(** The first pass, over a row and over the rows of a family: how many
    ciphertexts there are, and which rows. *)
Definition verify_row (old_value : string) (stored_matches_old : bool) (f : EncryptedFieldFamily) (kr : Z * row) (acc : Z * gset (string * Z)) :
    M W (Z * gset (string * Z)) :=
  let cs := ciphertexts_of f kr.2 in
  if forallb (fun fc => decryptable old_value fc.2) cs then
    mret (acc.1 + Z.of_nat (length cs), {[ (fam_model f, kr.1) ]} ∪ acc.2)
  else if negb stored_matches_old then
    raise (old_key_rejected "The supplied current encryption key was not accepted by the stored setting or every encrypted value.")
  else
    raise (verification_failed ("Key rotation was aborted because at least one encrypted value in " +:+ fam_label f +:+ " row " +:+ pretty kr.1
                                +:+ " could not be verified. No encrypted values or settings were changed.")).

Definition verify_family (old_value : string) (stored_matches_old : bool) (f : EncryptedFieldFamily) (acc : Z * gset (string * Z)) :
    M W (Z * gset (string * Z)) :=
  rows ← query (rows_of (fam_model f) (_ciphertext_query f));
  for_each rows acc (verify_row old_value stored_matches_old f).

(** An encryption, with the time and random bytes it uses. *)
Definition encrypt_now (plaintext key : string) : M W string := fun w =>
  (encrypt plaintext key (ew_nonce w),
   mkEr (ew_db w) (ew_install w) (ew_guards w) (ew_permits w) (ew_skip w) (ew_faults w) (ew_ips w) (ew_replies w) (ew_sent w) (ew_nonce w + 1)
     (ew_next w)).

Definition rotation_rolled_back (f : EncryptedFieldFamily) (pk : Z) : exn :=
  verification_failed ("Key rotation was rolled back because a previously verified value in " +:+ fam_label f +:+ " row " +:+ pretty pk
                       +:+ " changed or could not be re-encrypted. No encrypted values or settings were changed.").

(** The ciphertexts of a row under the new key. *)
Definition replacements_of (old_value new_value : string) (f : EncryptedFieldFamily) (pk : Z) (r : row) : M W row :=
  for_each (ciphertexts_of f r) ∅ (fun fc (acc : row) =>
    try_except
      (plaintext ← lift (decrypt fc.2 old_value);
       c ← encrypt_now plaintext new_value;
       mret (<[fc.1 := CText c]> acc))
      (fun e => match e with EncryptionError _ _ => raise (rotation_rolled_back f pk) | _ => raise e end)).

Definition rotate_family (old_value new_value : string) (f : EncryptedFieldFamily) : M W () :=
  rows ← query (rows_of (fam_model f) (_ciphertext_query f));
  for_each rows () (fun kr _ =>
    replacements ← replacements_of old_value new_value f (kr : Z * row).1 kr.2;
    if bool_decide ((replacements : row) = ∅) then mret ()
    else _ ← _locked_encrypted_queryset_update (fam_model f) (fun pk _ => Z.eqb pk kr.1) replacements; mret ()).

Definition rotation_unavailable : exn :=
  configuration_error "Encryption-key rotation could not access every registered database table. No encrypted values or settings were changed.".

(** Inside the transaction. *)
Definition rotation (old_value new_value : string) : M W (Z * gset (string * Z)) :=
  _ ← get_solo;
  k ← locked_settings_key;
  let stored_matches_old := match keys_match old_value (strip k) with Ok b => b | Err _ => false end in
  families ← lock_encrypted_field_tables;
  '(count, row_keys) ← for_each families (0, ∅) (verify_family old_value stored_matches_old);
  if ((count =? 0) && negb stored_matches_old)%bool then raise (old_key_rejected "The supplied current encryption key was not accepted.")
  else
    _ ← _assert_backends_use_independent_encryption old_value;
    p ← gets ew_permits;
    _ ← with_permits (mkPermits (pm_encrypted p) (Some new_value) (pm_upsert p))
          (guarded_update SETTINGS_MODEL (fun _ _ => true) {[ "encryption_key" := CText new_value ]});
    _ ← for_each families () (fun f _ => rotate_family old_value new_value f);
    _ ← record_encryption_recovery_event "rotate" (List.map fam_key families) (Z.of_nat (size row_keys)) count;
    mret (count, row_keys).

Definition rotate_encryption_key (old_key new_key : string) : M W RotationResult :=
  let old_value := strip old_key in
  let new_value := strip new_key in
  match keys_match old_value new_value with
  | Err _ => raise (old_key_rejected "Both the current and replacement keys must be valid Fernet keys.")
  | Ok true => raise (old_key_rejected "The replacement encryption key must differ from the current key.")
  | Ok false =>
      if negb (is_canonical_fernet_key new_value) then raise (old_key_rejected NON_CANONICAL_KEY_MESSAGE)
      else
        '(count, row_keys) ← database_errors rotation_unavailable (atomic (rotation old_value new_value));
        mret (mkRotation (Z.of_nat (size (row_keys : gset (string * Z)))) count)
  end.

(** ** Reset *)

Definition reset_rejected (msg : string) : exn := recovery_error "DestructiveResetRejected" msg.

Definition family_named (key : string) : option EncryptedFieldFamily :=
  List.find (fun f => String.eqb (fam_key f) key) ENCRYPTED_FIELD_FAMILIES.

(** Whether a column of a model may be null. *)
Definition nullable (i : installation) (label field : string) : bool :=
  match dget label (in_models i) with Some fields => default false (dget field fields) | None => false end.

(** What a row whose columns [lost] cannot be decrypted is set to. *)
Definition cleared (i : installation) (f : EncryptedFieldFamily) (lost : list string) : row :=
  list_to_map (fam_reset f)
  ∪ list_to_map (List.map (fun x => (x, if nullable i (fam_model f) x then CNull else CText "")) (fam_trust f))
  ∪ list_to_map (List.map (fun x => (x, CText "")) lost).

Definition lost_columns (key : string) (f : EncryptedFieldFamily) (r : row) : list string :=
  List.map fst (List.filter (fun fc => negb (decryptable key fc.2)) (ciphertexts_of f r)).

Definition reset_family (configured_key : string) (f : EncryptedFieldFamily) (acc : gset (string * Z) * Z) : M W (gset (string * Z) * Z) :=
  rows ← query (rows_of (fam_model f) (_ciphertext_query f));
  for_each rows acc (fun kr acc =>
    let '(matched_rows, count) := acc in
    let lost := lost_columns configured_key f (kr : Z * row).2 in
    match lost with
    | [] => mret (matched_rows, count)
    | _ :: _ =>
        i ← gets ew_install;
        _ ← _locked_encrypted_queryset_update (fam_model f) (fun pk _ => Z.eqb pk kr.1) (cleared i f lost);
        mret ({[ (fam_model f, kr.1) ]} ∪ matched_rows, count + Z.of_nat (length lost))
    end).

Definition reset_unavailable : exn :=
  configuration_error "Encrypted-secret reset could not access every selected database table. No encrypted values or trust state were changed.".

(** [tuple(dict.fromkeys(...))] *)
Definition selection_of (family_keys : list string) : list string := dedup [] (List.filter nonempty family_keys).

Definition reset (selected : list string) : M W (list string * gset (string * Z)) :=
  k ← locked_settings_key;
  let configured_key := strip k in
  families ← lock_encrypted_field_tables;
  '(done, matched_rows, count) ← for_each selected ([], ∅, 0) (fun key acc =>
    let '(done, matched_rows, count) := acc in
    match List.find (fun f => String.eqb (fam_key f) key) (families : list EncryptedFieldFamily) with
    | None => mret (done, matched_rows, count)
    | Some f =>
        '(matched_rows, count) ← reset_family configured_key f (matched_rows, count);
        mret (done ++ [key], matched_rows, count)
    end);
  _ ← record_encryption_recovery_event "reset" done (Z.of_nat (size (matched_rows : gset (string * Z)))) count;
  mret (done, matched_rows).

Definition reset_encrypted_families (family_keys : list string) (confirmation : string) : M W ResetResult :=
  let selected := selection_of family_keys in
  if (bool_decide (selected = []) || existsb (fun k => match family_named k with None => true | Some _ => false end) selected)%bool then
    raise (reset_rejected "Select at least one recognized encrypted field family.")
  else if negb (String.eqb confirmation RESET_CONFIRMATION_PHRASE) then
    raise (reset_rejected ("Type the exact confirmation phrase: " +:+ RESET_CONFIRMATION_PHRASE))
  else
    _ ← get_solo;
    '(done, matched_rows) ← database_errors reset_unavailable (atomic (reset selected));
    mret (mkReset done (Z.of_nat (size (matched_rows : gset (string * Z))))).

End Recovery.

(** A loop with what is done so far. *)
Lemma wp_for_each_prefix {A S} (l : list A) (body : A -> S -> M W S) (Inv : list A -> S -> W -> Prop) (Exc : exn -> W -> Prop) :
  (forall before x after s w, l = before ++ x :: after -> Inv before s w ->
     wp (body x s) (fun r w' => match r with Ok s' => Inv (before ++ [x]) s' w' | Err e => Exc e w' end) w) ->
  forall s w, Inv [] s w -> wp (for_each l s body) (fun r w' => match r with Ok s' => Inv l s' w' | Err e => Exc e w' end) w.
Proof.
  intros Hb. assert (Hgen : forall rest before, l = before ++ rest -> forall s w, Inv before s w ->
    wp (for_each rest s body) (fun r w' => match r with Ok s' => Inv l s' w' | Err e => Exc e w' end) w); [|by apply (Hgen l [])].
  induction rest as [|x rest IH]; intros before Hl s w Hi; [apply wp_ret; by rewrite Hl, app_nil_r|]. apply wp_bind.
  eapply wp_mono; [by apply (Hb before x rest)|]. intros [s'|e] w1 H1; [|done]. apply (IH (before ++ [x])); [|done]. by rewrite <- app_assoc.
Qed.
---
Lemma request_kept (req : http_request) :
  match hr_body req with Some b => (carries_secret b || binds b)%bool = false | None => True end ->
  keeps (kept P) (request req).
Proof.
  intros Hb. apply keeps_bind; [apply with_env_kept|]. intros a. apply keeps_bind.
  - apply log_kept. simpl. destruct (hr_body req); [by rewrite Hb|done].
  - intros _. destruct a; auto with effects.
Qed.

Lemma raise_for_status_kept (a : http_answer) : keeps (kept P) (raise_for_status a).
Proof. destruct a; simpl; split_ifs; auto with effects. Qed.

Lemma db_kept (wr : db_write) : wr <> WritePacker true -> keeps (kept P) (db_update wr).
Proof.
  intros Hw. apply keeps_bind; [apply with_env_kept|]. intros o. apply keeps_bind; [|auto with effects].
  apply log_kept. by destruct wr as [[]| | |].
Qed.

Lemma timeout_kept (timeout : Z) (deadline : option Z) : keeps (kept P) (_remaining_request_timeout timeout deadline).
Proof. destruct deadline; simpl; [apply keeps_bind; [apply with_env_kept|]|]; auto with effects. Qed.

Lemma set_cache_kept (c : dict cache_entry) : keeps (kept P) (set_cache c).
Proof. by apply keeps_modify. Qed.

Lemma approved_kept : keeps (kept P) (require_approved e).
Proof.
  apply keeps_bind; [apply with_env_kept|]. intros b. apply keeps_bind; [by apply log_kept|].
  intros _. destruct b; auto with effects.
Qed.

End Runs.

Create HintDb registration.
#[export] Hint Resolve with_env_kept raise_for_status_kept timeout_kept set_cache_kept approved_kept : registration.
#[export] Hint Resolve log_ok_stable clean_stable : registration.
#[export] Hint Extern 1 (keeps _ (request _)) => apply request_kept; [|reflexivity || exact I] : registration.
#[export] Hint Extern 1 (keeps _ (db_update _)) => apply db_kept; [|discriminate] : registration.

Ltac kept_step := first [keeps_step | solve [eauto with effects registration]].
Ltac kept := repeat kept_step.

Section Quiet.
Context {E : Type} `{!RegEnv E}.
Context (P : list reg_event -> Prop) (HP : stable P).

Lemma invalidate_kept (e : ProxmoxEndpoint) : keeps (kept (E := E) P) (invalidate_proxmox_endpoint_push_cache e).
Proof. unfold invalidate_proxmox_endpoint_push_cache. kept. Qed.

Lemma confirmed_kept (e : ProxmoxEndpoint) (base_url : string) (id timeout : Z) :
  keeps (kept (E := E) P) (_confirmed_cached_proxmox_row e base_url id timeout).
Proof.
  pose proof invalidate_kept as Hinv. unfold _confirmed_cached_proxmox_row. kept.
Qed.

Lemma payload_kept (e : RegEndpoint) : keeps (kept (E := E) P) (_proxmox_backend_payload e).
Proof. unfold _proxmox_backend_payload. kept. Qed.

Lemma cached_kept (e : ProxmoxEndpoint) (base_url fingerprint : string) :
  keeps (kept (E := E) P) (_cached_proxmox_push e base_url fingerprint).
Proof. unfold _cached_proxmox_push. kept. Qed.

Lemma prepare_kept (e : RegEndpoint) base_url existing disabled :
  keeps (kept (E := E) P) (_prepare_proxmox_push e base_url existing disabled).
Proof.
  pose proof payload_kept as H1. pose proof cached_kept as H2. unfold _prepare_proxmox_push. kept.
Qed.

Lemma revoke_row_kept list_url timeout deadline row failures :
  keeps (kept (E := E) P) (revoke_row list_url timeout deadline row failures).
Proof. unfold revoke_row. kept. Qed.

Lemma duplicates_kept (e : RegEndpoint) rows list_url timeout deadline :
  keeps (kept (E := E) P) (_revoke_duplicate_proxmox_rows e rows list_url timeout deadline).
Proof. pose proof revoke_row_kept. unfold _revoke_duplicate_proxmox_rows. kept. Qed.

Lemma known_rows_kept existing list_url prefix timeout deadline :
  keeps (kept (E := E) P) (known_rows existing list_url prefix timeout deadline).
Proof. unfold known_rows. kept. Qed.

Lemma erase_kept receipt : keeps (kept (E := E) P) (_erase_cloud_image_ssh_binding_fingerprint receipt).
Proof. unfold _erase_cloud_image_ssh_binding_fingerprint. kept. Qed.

Problem statement =>
The answer must be every line of the records that holds the string "changed".

Output below =>
                                +:+ " could not be verified. No encrypted values or settings were changed.")).
                       +:+ " changed or could not be re-encrypted. No encrypted values or settings were changed.").
  configuration_error "Encryption-key rotation could not access every registered database table. No encrypted values or settings were changed.".
  configuration_error "Encrypted-secret reset could not access every selected database table. No encrypted values or trust state were changed.".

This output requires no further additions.